- _Aim of the exercise_: Look through the listing below and report every line that contains "iota".
* * *
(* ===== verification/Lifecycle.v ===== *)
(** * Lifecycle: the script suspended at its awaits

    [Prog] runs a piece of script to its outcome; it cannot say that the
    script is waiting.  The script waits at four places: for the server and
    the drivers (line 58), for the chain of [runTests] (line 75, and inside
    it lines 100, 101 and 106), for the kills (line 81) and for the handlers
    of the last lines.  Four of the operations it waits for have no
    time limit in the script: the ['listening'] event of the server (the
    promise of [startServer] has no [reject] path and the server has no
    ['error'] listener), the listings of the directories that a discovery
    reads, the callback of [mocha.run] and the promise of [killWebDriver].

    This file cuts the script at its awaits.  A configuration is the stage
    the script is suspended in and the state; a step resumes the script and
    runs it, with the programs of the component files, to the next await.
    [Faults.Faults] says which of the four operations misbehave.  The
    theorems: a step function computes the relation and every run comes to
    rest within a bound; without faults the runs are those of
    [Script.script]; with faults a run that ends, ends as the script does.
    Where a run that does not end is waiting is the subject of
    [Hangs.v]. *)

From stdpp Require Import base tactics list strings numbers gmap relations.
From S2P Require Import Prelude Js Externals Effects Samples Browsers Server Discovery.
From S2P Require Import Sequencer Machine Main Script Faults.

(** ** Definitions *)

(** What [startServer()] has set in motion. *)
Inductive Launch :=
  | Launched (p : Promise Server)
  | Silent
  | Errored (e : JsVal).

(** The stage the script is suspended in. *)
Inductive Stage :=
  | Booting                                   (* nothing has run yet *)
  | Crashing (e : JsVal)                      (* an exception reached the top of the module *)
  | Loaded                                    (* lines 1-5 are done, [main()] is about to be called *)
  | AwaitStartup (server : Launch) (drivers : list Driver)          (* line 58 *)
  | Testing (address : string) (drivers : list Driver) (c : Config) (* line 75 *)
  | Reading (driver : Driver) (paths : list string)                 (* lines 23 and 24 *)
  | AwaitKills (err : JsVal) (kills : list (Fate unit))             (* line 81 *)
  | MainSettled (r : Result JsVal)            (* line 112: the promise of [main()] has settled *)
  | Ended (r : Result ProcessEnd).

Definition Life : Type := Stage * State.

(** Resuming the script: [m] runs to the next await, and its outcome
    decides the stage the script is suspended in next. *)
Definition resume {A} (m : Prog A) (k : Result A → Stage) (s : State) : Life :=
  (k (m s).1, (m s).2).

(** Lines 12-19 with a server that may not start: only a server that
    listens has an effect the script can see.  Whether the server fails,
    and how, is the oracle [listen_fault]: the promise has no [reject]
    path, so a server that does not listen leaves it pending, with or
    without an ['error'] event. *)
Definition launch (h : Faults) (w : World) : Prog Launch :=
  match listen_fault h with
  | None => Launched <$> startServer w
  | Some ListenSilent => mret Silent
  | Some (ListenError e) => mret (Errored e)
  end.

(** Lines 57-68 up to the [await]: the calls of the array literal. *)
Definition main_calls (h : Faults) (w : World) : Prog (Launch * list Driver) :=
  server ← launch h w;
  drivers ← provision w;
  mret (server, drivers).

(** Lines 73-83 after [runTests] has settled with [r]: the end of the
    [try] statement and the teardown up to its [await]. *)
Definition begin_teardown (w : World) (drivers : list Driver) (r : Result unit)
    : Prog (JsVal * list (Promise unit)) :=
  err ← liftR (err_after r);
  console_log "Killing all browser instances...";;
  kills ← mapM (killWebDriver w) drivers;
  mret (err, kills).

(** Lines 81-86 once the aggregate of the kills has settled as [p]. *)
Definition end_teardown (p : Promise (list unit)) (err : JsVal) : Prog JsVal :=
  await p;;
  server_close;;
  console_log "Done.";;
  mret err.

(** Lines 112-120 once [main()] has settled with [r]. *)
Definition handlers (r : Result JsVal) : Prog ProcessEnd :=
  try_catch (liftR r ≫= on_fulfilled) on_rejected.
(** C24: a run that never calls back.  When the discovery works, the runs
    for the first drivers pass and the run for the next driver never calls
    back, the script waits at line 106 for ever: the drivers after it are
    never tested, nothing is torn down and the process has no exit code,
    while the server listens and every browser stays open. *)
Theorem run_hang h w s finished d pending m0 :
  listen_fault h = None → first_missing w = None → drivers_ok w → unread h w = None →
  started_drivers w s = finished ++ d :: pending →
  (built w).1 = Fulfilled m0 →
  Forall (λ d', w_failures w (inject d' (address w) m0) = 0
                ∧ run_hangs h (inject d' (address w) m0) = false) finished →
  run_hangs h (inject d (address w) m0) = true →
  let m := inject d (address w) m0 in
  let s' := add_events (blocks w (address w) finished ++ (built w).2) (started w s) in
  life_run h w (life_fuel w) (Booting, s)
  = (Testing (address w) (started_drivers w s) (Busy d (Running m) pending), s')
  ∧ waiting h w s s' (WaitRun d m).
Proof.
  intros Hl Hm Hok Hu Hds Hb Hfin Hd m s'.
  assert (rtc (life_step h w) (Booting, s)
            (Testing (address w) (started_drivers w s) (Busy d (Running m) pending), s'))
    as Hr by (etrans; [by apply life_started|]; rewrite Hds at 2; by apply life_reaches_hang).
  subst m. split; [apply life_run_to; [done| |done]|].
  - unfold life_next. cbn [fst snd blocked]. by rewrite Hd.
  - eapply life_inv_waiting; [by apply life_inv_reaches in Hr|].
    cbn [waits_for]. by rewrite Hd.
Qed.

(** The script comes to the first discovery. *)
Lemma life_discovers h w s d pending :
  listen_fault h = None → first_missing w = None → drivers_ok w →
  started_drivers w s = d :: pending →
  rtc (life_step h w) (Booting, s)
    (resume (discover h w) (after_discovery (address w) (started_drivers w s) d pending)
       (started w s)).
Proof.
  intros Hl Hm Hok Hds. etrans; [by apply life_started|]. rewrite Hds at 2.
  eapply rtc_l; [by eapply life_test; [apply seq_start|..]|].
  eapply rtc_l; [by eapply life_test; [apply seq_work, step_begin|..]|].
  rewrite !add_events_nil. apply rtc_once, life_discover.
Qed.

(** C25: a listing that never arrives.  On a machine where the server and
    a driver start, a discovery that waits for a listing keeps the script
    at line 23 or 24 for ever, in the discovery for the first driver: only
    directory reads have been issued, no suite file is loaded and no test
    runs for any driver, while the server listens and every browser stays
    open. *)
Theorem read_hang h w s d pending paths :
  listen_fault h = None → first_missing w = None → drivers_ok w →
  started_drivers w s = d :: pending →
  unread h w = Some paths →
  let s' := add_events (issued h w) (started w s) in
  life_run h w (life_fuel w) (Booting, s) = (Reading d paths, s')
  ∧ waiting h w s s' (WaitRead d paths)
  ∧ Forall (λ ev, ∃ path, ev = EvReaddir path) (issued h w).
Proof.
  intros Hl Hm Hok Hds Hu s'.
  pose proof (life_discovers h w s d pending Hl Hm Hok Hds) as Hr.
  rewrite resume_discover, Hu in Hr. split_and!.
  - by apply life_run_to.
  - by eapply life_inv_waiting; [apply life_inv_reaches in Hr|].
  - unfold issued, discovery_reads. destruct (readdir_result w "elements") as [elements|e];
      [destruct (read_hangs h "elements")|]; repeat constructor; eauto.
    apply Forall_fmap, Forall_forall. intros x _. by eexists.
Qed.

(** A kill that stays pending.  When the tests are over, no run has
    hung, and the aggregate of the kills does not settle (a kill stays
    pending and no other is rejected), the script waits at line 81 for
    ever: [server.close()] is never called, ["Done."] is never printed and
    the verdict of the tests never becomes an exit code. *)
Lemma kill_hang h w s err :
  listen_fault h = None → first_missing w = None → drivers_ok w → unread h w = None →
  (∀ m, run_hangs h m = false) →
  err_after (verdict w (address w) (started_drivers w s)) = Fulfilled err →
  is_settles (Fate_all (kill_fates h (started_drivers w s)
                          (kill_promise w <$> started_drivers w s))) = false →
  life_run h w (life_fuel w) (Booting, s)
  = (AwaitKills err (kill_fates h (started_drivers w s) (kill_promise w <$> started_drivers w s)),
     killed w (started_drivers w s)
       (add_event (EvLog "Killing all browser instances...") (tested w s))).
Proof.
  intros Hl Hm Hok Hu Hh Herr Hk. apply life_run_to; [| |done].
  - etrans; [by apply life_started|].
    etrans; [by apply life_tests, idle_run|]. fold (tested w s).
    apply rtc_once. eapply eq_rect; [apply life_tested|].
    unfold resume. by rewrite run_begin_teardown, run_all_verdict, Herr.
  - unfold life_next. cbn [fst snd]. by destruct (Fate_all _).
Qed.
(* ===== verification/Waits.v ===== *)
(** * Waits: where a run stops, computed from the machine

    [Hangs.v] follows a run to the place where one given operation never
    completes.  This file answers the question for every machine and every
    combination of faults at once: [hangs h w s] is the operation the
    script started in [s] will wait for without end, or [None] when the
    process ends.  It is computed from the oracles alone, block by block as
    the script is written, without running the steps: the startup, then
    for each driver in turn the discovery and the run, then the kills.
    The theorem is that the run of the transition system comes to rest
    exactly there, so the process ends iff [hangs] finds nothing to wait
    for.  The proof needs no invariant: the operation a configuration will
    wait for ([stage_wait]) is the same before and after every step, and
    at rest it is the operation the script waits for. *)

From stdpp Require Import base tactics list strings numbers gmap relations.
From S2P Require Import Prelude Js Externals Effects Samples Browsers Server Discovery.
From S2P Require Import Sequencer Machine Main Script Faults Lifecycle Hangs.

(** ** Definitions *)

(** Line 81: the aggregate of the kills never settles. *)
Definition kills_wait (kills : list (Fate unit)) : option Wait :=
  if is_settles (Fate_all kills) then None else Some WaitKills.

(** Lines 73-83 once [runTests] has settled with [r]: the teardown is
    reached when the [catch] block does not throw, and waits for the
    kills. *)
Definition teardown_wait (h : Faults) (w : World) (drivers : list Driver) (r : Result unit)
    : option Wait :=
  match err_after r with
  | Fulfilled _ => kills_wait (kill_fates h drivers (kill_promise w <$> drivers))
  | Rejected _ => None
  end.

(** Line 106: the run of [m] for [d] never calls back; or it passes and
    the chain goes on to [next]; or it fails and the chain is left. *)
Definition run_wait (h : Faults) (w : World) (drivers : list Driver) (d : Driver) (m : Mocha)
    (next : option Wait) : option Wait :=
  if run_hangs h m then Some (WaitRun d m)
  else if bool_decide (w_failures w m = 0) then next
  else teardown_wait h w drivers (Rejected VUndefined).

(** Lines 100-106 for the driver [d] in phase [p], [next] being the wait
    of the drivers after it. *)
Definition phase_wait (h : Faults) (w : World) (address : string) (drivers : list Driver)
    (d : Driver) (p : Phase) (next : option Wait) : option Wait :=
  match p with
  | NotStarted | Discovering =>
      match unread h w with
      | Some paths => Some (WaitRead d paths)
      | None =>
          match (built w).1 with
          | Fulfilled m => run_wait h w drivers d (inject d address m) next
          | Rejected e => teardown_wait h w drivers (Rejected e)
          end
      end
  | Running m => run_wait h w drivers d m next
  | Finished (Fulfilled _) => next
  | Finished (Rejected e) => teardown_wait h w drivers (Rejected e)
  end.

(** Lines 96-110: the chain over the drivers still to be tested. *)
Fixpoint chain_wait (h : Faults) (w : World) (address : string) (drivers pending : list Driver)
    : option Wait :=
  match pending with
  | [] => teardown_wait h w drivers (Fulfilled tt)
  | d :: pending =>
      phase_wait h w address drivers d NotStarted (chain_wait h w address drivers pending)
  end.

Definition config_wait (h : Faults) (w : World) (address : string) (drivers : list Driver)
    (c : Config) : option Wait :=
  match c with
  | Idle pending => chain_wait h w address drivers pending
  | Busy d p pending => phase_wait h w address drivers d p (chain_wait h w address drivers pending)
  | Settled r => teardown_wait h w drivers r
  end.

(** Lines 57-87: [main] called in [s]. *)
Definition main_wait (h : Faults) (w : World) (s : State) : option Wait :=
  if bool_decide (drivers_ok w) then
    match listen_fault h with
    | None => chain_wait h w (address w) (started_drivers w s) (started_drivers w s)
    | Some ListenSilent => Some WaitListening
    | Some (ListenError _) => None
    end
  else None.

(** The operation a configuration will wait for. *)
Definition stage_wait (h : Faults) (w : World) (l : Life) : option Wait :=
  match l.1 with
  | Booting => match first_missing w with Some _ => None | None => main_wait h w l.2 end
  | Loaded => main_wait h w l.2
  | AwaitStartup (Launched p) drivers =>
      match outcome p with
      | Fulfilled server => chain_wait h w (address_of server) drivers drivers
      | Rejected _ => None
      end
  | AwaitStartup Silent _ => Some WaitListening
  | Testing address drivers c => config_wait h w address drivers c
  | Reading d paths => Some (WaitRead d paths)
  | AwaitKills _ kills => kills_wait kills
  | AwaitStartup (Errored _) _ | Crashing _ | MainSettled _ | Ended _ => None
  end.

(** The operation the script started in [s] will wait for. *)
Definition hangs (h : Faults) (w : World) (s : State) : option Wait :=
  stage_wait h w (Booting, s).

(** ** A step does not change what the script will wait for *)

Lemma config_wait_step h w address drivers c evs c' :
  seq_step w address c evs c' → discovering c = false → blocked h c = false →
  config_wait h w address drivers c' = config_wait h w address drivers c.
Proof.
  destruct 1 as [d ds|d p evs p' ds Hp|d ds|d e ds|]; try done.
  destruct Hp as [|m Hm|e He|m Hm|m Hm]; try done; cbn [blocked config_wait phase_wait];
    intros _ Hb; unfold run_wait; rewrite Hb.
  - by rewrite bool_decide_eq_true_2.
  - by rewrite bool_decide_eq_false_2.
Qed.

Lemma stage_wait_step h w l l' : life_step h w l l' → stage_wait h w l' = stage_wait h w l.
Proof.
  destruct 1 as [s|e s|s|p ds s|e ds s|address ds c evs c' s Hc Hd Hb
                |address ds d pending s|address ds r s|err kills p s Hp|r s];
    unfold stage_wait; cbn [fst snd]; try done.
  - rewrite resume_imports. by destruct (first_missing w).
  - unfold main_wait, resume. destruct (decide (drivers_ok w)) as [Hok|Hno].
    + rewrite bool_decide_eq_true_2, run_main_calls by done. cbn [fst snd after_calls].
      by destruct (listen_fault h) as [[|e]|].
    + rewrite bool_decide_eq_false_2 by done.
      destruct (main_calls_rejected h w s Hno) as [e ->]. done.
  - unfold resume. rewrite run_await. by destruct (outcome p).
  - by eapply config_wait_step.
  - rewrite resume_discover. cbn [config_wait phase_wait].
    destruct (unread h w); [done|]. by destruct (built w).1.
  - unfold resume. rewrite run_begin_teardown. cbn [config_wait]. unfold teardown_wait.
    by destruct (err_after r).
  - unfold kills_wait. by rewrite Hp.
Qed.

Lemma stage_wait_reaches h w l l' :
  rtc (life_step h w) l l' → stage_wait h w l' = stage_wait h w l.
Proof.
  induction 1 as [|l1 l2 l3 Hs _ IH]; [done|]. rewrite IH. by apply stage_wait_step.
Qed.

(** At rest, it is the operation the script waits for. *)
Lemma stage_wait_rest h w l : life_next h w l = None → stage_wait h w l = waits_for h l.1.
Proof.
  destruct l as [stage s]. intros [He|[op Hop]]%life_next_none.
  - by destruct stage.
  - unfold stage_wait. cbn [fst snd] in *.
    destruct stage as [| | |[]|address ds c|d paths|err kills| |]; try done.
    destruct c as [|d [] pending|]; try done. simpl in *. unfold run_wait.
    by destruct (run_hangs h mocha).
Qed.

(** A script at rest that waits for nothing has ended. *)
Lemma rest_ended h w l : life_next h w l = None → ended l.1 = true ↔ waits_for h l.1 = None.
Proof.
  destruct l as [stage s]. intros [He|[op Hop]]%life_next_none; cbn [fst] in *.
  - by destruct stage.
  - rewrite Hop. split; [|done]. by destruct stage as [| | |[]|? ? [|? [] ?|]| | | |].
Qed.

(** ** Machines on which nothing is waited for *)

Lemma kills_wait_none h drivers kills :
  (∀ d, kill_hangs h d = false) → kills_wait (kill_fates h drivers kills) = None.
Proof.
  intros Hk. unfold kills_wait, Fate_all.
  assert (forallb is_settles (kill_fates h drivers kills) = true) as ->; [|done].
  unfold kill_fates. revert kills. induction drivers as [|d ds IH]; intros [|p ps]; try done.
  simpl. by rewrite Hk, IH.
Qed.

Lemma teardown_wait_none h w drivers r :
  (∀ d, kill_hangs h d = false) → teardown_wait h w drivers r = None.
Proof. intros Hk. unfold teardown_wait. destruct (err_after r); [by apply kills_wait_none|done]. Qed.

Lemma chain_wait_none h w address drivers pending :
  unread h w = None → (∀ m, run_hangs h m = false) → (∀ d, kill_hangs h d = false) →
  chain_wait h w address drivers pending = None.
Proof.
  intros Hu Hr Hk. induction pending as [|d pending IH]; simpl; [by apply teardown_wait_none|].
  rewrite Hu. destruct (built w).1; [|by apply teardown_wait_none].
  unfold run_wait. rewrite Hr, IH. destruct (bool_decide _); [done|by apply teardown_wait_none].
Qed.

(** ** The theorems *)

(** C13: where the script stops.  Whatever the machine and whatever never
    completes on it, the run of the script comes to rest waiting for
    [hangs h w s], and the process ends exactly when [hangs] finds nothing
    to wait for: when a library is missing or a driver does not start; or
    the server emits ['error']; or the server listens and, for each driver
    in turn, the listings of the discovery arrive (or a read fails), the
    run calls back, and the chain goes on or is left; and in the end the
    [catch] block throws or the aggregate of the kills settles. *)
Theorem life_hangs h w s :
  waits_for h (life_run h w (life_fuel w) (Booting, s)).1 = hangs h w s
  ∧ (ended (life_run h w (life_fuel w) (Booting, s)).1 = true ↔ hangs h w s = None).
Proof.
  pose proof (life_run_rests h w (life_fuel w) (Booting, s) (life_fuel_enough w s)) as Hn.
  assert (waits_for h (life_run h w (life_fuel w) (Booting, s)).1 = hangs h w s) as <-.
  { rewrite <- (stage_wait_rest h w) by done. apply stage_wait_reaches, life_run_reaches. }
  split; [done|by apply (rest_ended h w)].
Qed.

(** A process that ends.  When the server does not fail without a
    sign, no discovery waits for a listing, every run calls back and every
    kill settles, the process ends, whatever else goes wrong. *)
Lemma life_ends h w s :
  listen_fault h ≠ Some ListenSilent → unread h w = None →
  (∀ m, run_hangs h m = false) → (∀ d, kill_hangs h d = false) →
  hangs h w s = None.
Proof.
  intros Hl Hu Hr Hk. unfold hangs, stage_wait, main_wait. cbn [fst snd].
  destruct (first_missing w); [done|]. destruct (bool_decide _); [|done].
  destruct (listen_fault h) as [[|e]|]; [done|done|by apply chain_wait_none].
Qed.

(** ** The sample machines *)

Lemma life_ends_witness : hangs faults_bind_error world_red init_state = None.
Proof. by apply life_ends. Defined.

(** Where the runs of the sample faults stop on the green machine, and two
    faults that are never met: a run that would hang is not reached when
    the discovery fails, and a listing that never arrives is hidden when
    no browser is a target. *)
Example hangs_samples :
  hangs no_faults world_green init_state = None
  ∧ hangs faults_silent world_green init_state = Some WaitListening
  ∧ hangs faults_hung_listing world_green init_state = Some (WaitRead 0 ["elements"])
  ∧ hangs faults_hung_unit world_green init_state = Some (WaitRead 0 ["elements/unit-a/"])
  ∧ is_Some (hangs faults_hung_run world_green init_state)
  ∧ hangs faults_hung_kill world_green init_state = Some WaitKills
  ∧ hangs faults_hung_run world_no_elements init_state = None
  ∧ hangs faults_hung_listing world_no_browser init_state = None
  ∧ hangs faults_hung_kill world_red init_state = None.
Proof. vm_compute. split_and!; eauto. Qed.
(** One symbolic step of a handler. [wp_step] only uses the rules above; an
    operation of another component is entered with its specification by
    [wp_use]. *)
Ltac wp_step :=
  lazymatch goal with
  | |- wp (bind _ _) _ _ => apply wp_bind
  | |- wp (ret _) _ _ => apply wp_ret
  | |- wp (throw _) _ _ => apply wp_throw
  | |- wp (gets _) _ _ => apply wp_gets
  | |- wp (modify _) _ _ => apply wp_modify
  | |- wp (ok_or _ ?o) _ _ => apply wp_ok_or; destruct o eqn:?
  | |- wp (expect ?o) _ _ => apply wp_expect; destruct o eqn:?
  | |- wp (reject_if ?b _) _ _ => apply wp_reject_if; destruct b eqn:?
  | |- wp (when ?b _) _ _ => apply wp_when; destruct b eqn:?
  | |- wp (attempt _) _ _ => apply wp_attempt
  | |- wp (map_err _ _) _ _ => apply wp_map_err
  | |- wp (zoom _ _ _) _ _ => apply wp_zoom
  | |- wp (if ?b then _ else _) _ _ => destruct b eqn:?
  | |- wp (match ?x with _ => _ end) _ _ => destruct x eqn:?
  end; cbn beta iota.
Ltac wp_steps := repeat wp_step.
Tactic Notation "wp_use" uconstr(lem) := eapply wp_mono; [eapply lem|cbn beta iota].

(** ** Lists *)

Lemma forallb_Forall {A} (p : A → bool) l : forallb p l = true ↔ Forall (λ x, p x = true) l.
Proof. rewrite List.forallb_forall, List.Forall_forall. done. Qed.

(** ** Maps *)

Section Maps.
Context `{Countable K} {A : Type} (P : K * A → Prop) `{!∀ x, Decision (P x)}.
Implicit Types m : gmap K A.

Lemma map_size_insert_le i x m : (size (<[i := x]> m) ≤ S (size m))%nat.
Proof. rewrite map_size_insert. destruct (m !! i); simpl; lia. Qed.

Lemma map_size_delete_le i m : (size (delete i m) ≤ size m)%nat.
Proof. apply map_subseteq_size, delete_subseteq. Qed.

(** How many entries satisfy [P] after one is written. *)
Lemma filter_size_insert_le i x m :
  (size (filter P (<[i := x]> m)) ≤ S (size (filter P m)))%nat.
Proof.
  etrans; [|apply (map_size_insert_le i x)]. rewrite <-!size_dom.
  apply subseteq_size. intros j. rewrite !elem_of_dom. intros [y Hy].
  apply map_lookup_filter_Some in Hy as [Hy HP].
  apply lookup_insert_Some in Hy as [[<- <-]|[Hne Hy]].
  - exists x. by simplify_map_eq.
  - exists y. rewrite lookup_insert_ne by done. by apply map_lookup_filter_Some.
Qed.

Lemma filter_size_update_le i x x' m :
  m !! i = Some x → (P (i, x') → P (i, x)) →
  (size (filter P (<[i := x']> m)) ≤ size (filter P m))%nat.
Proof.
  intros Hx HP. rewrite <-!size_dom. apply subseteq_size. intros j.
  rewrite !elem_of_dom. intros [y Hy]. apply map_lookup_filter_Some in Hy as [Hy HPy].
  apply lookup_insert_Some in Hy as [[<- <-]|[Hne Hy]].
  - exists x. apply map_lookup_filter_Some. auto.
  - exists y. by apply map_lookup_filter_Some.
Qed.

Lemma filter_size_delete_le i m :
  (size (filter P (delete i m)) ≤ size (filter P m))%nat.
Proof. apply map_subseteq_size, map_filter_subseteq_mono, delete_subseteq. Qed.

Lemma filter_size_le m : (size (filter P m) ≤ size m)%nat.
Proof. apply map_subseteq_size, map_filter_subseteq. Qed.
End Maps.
* * *
- _Result_:
  end; cbn beta iota.
Tactic Notation "wp_use" uconstr(lem) := eapply wp_mono; [eapply lem|cbn beta iota].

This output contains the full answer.